Le rite du « walkabout » chez les Aborigènes d’Australie
Le « walkabout » représente l’une des traditions initiatiques les plus profondes de la culture aborigène australienne. Il s’agit d’un voyage spirituel et physique, également connu sous le nom de « going walkabout » ou « temporary mobility » (mobilité temporaire) en anglais, qui constitue un rite de passage fondamental pour les jeunes hommes aborigènes, traditionnellement effectué à l’âge de la puberté.
Dans sa forme traditionnelle, le walkabout implique que le jeune initié quitte sa communauté pour entreprendre un voyage à travers l’Outback et le bush australien, voyage qui peut durer plusieurs mois. Ce périple, effectué généralement à l’âge de 12 ou 13 ans, représente une immersion totale dans le « Temps du Rêve », le système spirituel complexe qui structure la cosmologie aborigène.
Qui sont les aborigènes ?
Les peuples aborigènes vivent en Australie depuis entre 50 000 et 120 000 ans. Ils étaient un peuple de chasseurs-cueilleurs qui s’étaient parfaitement adaptés à leur environnement. Lors de l’arrivée des Britanniques en 1788, on estime qu’il y avait entre 300 000 et 950 000 Aborigènes vivant en Australie.
À cette époque, on dénombrait environ 260 groupes linguistiques distincts et 500 dialectes.

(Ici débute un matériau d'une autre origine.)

(* ===== verification/CallTrace.v ===== *)
(** * Collecting the events and messages of a call tree

    [emit_events_in_call_info] and [aggregate_messages_in_call_info] of
    [crates/pallets/starknet/src/lib.rs] walk the tree of a [CallInfo] with the
    same loop: take the items of the current call as long as their orders are
    consecutive, then descend into the next inner call, and repeat.  This file
    models the loop once, for any kind of ordered item, and proves that on the
    call tree of any execution it returns the items in the order in which they
    were produced. *)
From S2P Require Import Prelude Bytes Deps Felt Blockifier.
Local Open Scope Z_scope.

Section walk.
  (** The ordered items of one call. *)
  Context {I : Type} (items : CallExecution -> list (Z * I)).

(** The inner part of the loop: the items with sequential orders.  Returns what
    was taken, what remains and the next expected order. *)
Fixpoint drain (evs : list (Z * I)) (next_order : Z) : list I * list (Z * I) * Z :=
  match evs with
  | (order, x) :: evs' =>
      if order =? next_order then
        let '(taken, rest, n) := drain evs' (next_order + 1) in (x :: taken, rest, n)
      else ([], evs, next_order)
  | [] => ([], [], next_order)
  end.

(** The whole loop: the items taken, each with the storage address of its call,
    and the next expected order. *)
Fixpoint walk (ci : CallInfo) (next_order : Z) {struct ci} : list (ContractAddress * I) * Z :=
  let 'mk_ci call execution inner_calls := ci in
  let tag := map (pair (cep_storage_address call)) in
  let '(taken, rest, n) := drain (items execution) next_order in
  let fix visit (inner : list CallInfo) (evs : list (Z * I)) (n : Z) {struct inner} :=
    match inner with
    | [] => ([], n)
    | c :: inner' =>
        let '(out1, n1) := walk c n in
        let '(taken, rest, n2) := drain evs n1 in
        let '(out2, n3) := visit inner' rest n2 in
        (out1 ++ tag taken ++ out2, n3)
    end in
  let '(out, n') := visit inner_calls rest n in
  (tag taken ++ out, n').

(** The visit of the inner calls, as a function of its own. *)
Fixpoint visit (addr : ContractAddress) (inner : list CallInfo) (evs : list (Z * I)) (n : Z) {struct inner}
  : list (ContractAddress * I) * Z :=
  match inner with
  | [] => ([], n)
  | c :: inner' =>
      let '(out1, n1) := walk c n in
      let '(taken, rest, n2) := drain evs n1 in
      let '(out2, n3) := visit addr inner' rest n2 in
      (out1 ++ map (pair addr) taken ++ out2, n3)
  end.

(** A round of the loop from given remaining items and inner calls. *)
Definition rounds (addr : ContractAddress) (inner : list CallInfo) (evs : list (Z * I)) (n : Z)
  : list (ContractAddress * I) * Z :=
  let '(taken, rest, n1) := drain evs n in
  let '(out, n2) := visit addr inner rest n1 in
  (map (pair addr) taken ++ out, n2).

Lemma walk_rounds ci n :
  walk ci n = rounds (cep_storage_address (ci_call ci)) (ci_inner_calls ci) (items (ci_execution ci)) n.
Proof.
  destruct ci as [call execution inner]. unfold rounds. cbn [walk ci_call ci_execution ci_inner_calls].
  destruct (drain _ n) as [[taken rest] n1].
  match goal with |- context [?f inner rest n1] => set (g := f) end.
  assert (Hg : forall inner evs n, g inner evs n = visit (cep_storage_address call) inner evs n).
  { induction inner0 as [|c inner0 IH]; intros evs m; [reflexivity|]. cbn. fold g.
    destruct (walk c m) as [o1 m1]. destruct (drain evs m1) as [[t r] m2]. by rewrite IH. }
  by rewrite Hg.
Qed.

(** ** Executions *)

(** What a call does, in time order: produce an item or make an inner call. *)
#[warnings="-register-all"]
Inductive trace := Trace (call : CallEntryPoint) (steps : list step)
with step := Produce (x : I) | Inner (t : trace).

Definition trace_call (t : trace) : CallEntryPoint := let 'Trace c _ := t in c.

(** Number of items produced. *)
Fixpoint count (t : trace) : Z :=
  let 'Trace _ steps := t in
  (fix go (l : list step) : Z :=
     match l with [] => 0 | Produce _ :: l' => 1 + go l' | Inner t' :: l' => count t' + go l' end) steps.
Fixpoint counts (l : list step) : Z :=
  match l with [] => 0 | Produce _ :: l' => 1 + counts l' | Inner t' :: l' => count t' + counts l' end.

(** The items in the order produced, each with the storage address of its call. *)
Fixpoint produced (t : trace) : list (ContractAddress * I) :=
  let 'Trace call steps := t in
  (fix go (l : list step) : list (ContractAddress * I) :=
     match l with
     | [] => []
     | Produce x :: l' => (cep_storage_address call, x) :: go l'
     | Inner t' :: l' => produced t' ++ go l'
     end) steps.
Fixpoint produced_steps (addr : ContractAddress) (l : list step) : list (ContractAddress * I) :=
  match l with
  | [] => []
  | Produce x :: l' => (addr, x) :: produced_steps addr l'
  | Inner t' :: l' => produced t' ++ produced_steps addr l'
  end.

(** The call's own items numbered by a counter shared with the inner calls. *)
Fixpoint own_items (l : list step) (c : Z) : list (Z * I) :=
  match l with
  | [] => []
  | Produce x :: l' => (c, x) :: own_items l' (c + 1)
  | Inner t' :: l' => own_items l' (c + count t')
  end.

(** [records t c ci]: [ci] is the call information of an execution with trace
    [t] whose counter started at [c]. *)
Inductive records : trace -> Z -> CallInfo -> Prop :=
| records_intro call steps execution inner c :
    items execution = own_items steps c ->
    records_steps steps c inner ->
    records (Trace call steps) c (mk_ci call execution inner)
with records_steps : list step -> Z -> list CallInfo -> Prop :=
| records_nil c : records_steps [] c []
| records_produce x l c inner : records_steps l (c + 1) inner -> records_steps (Produce x :: l) c inner
| records_inner t l c ci inner :
    records t c ci -> records_steps l (c + count t) inner -> records_steps (Inner t :: l) c (ci :: inner).

Scheme records_mind := Induction for records Sort Prop
with records_steps_mind := Induction for records_steps Sort Prop.

Lemma count_unfold call steps : count (Trace call steps) = counts steps.
Proof.
  cbn [count]. induction steps as [|[x|t] l IH]; cbn [counts]; [done| |]; by rewrite IH.
Qed.

Lemma produced_unfold call steps :
  produced (Trace call steps) = produced_steps (cep_storage_address call) steps.
Proof.
  cbn [produced]. induction steps as [|[x|t] l IH]; cbn [produced_steps]; [done| |]; by rewrite IH.
Qed.

(** Counts are not negative, by induction on the nested type. *)
Fixpoint count_nonneg (t : trace) : 0 <= count t.
Proof.
  destruct t as [call steps]. rewrite count_unfold.
  induction steps as [|[x|t] l IH]; cbn [counts]; [lia|lia|]. pose proof (count_nonneg t). lia.
Defined.

Lemma counts_nonneg l : 0 <= counts l.
Proof. induction l as [|[x|t] l IH]; cbn [counts]; [lia|lia|]. pose proof (count_nonneg t). lia. Qed.

Lemma own_items_order l c : Forall (fun kx => c <= fst kx) (own_items l c).
Proof.
  revert c. induction l as [|[x|t] l IH]; intros c; cbn [own_items]; [constructor| |].
  - constructor; [simpl; lia|]. eapply Forall_impl; [|apply IH]. simpl. intros [k y]. simpl. lia.
  - eapply Forall_impl; [|apply (IH (c + count t))]. pose proof (count_nonneg t). intros [k y]. simpl. lia.
Qed.

Lemma drain_later evs n : Forall (fun kx => n < fst kx) evs -> drain evs n = ([], evs, n).
Proof. destruct 1 as [|[k x] evs Hk _]; [done|]. cbn. simpl in Hk. destruct (k =? n) eqn:E; [zbool; lia|done]. Qed.

Lemma drain_idem evs n t r m : drain evs n = (t, r, m) -> drain r m = ([], r, m).
Proof.
  revert n t. induction evs as [|[k x] evs IH]; intros n t; cbn [drain]; [by intros [= <- <- <-]|].
  destruct (k =? n) eqn:E.
  - destruct (drain evs (n + 1)) as [[t' r'] m'] eqn:D. intros [= <- <- <-]. by eapply IH.
  - intros [= <- <- <-]. cbn [drain]. by rewrite E.
Qed.

(** A call tree without items yields nothing and leaves the order alone. *)
Lemma silent_records :
  (forall t c ci, records t c ci -> count t = 0 -> forall n, walk ci n = ([], n)).
Proof.
  apply (records_mind
    (fun t c ci _ => count t = 0 -> forall n, walk ci n = ([], n))
    (fun l c inner _ => counts l = 0 -> own_items l c = [] /\ forall addr n, visit addr inner [] n = ([], n))).
  - intros call steps execution inner c He _ IH Hc n. rewrite count_unfold in Hc.
    destruct (IH Hc) as [Ho Hv]. rewrite walk_rounds. unfold rounds. cbn [ci_call ci_execution ci_inner_calls].
    rewrite He, Ho. cbn [drain]. by rewrite Hv.
  - done.
  - intros x l c inner _ _ Hc. cbn [counts] in Hc. pose proof (counts_nonneg l). lia.
  - intros t l c ci inner _ IH1 _ IH2 Hc. cbn [counts] in Hc.
    pose proof (counts_nonneg l). pose proof (count_nonneg t).
    destruct (IH2 ltac:(lia)) as [Ho Hv]. cbn [own_items]. split; [done|]. intros addr n.
    cbn [visit]. rewrite IH1 by lia. cbn [drain]. by rewrite Hv.
Qed.

(** Skipping an inner call that takes nothing at the current order. *)
Lemma rounds_skip addr ci inner evs n :
  (forall m, walk ci m = ([], m)) -> rounds addr (ci :: inner) evs n = rounds addr inner evs n.
Proof.
  intros Hw. unfold rounds. destruct (drain evs n) as [[t r] m] eqn:D. cbn [visit]. rewrite Hw.
  apply drain_idem in D. rewrite D. by destruct (visit addr inner r m).
Qed.

Lemma rounds_first addr ci inner evs n out n' :
  drain evs n = ([], evs, n) -> walk ci n = (out, n') ->
  rounds addr (ci :: inner) evs n = (out ++ fst (rounds addr inner evs n'), snd (rounds addr inner evs n')).
Proof.
  intros Hd Hw. unfold rounds. rewrite Hd. cbn [visit]. rewrite Hw.
  destruct (drain evs n') as [[t r] m]. by destruct (visit addr inner r m).
Qed.

(** The walk returns the items of the execution in production order. *)
Lemma walk_records t c ci : records t c ci -> walk ci c = (produced t, c + count t).
Proof.
  revert t c ci. apply (records_mind
    (fun t c ci _ => walk ci c = (produced t, c + count t))
    (fun l c inner _ => forall addr,
       rounds addr inner (own_items l c) c = (produced_steps addr l, c + counts l))).
  - intros call steps execution inner c He _ IH. rewrite walk_rounds. cbn [ci_call ci_execution ci_inner_calls].
    by rewrite He, IH, produced_unfold, count_unfold.
  - intros c addr. cbn. by rewrite Z.add_0_r.
  - intros x l c inner _ IH addr. specialize (IH addr). unfold rounds in *. cbn [own_items drain].
    rewrite Z.eqb_refl. destruct (drain (own_items l (c + 1)) (c + 1)) as [[t r] m].
    destruct (visit addr inner r m) as [o k]. cbn [produced_steps counts map app]. injection IH as <- ->.
    f_equal. lia.
  - intros t l c ci inner Hr IH1 _ IH2 addr. cbn [own_items produced_steps counts].
    destruct (decide (count t = 0)) as [Hz|Hz].
    + assert (Hs : forall m, walk ci m = ([], m)) by (by eapply silent_records).
      rewrite rounds_skip by done. rewrite Hs in IH1. injection IH1 as <- _.
      rewrite Hz, Z.add_0_r in IH2 |- *. rewrite IH2. cbn [app]. f_equal.
    + pose proof (count_nonneg t).
      rewrite (rounds_first _ _ _ _ _ (produced t) (c + count t)); [| |done].
      * rewrite IH2. cbn [fst snd]. f_equal. lia.
      * apply drain_later. eapply Forall_impl; [|apply own_items_order]. intros [k y]. simpl. lia.
Qed.

End walk.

Les Aborigènes vivaient en petits groupes familiaux et étaient semi-nomades, chaque groupe familial occupant un territoire défini et se déplaçant de manière systématique à travers une zone déterminée en fonction des saisons. Chaque groupe possédait donc sa propre histoire et sa propre culture. À certaines périodes, plusieurs groupes familiaux se réunissaient pour des raisons sociales, cérémonielles et commerciales. Il est estimé que jusqu’à 500 personnes pouvaient se rassembler en même temps.

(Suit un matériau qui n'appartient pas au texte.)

Lemma steps_txs c c' : reachable c -> rtc step c c' -> chain_txs c `prefix_of` chain_txs c'.
Proof.
  intros Hr. induction 1 as [|c c1 c' Hs _ IH]; [done|]. etrans; [by apply step_txs; [apply reachable_inv|]|].
  apply IH. by eapply reachable_step.
Qed.

(** A step forgets no consumed L1 message and keeps nonces canonical, on any storage. *)
Lemma step_marks c c' :
  nonces_canonical (state c) -> step c c' ->
  nonces_canonical (state c') /\ l1_messages (ledger (state c)) ⊆ l1_messages (ledger (state c')).
Proof.
  intros Hn Hs. destruct Hs as [p bs digest now|p bs o cl r p' Hd|p bs p' b Hf Hb]; cbn [state] in *; [done| |].
  - destruct r as [[]|e]; [|by apply dispatch_err in Hd as ->]. destruct (call_tx cl) as [tx|] eqn:Hc.
    + destruct (dispatch_tx_inv _ _ _ _ _ Hc Hd Hn) as (p1 & infos & [El _ Ec] & -> & _).
      split; [apply Ec; by destruct cl|]. cbn [recorded ledger l1_messages]. rewrite El. destruct cl; cbn; set_solver.
    + destruct cl; try done. by apply dispatch_seq_inv in Hd as (_ & a & _ & _ & ->).
  - by apply on_finalize_inv in Hf as [_ (h & _ & ->)].
Qed.

Lemma steps_marks c c' :
  nonces_canonical (state c) -> rtc step c c' -> l1_messages (ledger (state c)) ⊆ l1_messages (ledger (state c')).
Proof.
  intros Hn. induction 1 as [|c c1 c' Hs _ IH]; [done|]. destruct (step_marks _ _ Hn Hs) as [Hn1 Hl].
  etrans; [exact Hl|by apply IH].
Qed.

(** ** Theorems *)

(** C1: the sealed blocks form a hash chain.  In every reachable state, block
    [i] has number [i], its hash is the one the storage maps [i] to, its parent
    hash is the hash of block [i - 1] (zero for the genesis block), and its
    header counts its transactions; the storage has sealed exactly the blocks
    up to the current number; and between blocks no pending transaction, hash
    or event is left over. *)
Theorem chain_integrity (c : Chain) :
  reachable c ->
  (forall i b, sealed c !! i = Some b -> linked (sealed c) (block_hash (ledger (state c))) i b)
  /\ zlen (sealed c) = sys_block_number (system (state c)) + (match phase c with Idle => 1 | Building => 0 end)
  /\ (phase c = Idle -> pending (ledger (state c)) = [] /\ pending_hashes (ledger (state c)) = []
                        /\ tx_events (ledger (state c)) = ∅).
Proof.
  intros Hr. apply reachable_inv in Hr. split; [apply Hr|]. split; [apply Hr|]. intros Hp.
  destruct (ci_idle _ Hr Hp) as (H1 & H2 & _). rewrite (ci_hashes _ Hr), H1. done.
Qed.

Lemma new_block_wf c :
  chain_inv c -> phase c = Building -> in_width 8 ProtocolVersion = true ->
  in_width 128 (zlen (pending (ledger (state c)))) = true -> in_width 128 (zlen (sys_events (system (state c)))) = true ->
  let b := new_block (state c) (block_number (state c)) in
  header_wf (b_header b) /\ h_event_count (b_header b) = zlen (sys_events (system (state c))).
Proof.
  intros I Hp Hv Ht He. destruct (ci_building _ I Hp) as (B1 & B2 & B3).
  destruct (take_events_all _ _ (ci_events _ I)) as [_ T2]. rewrite <- B3 in T2.
  pose proof (block_number_inv _ I) as Hn. pose proof (ci_number _ I). pose proof (ci_now _ I) as Hw.
  apply in_width_spec in Hw. split.
  - constructor; cbn [new_block b_header h_parent_block_hash h_sequencer_address h_block_number
      h_block_timestamp h_transaction_count h_event_count h_protocol_version].
    + apply to_stark_canonical.
    + apply I.
    + rewrite Hn. apply in_width_spec. lia.
    + apply in_width_spec. unfold block_timestamp, u64_max. split; [apply Z.div_pos; lia|].
      apply Z.div_lt_upper_bound; lia.
    + done.
    + by rewrite T2.
    + done.
  - exact T2.
Qed.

Les Aborigènes construisaient des habitations semi-permanentes, mais en raison de leur mode de vie nomade, l’accent était mis sur les liens familiaux, communautaires et territoriaux plutôt que sur le développement d’une société agraire. Leur mode de vie semi-nomade les rendait également relativement non matérialistes, privilégiant plutôt les activités sociales, religieuses et spirituelles. L’environnement était contrôlé par des moyens spirituels plutôt que physiques, et la religion était profondément liée au territoire.
Le temps du rêve
Le Temps du Rêve (Dreamtime en anglais, Tjukurpa en langue Pitjantjatjara, ou encore Altjeringa en Arrernte) constitue le fondement spirituel, philosophique et cosmologique de la culture aborigène australienne. C’est un concept complexe qui dépasse la conception occidentale du temps et de l’espace. Stanner (1979, 23–40) décrit le Dreamtime comme imprégnant chaque aspect de la vie, de l’organisation sociale jusqu’à la collecte de nourriture. Ce n’est pas seulement la période de création où les ancêtres mythiques parcouraient la terre, mais aussi l’esprit vital qui relie l’homme, la société et la nature, tant passée que présente, au présent vivant.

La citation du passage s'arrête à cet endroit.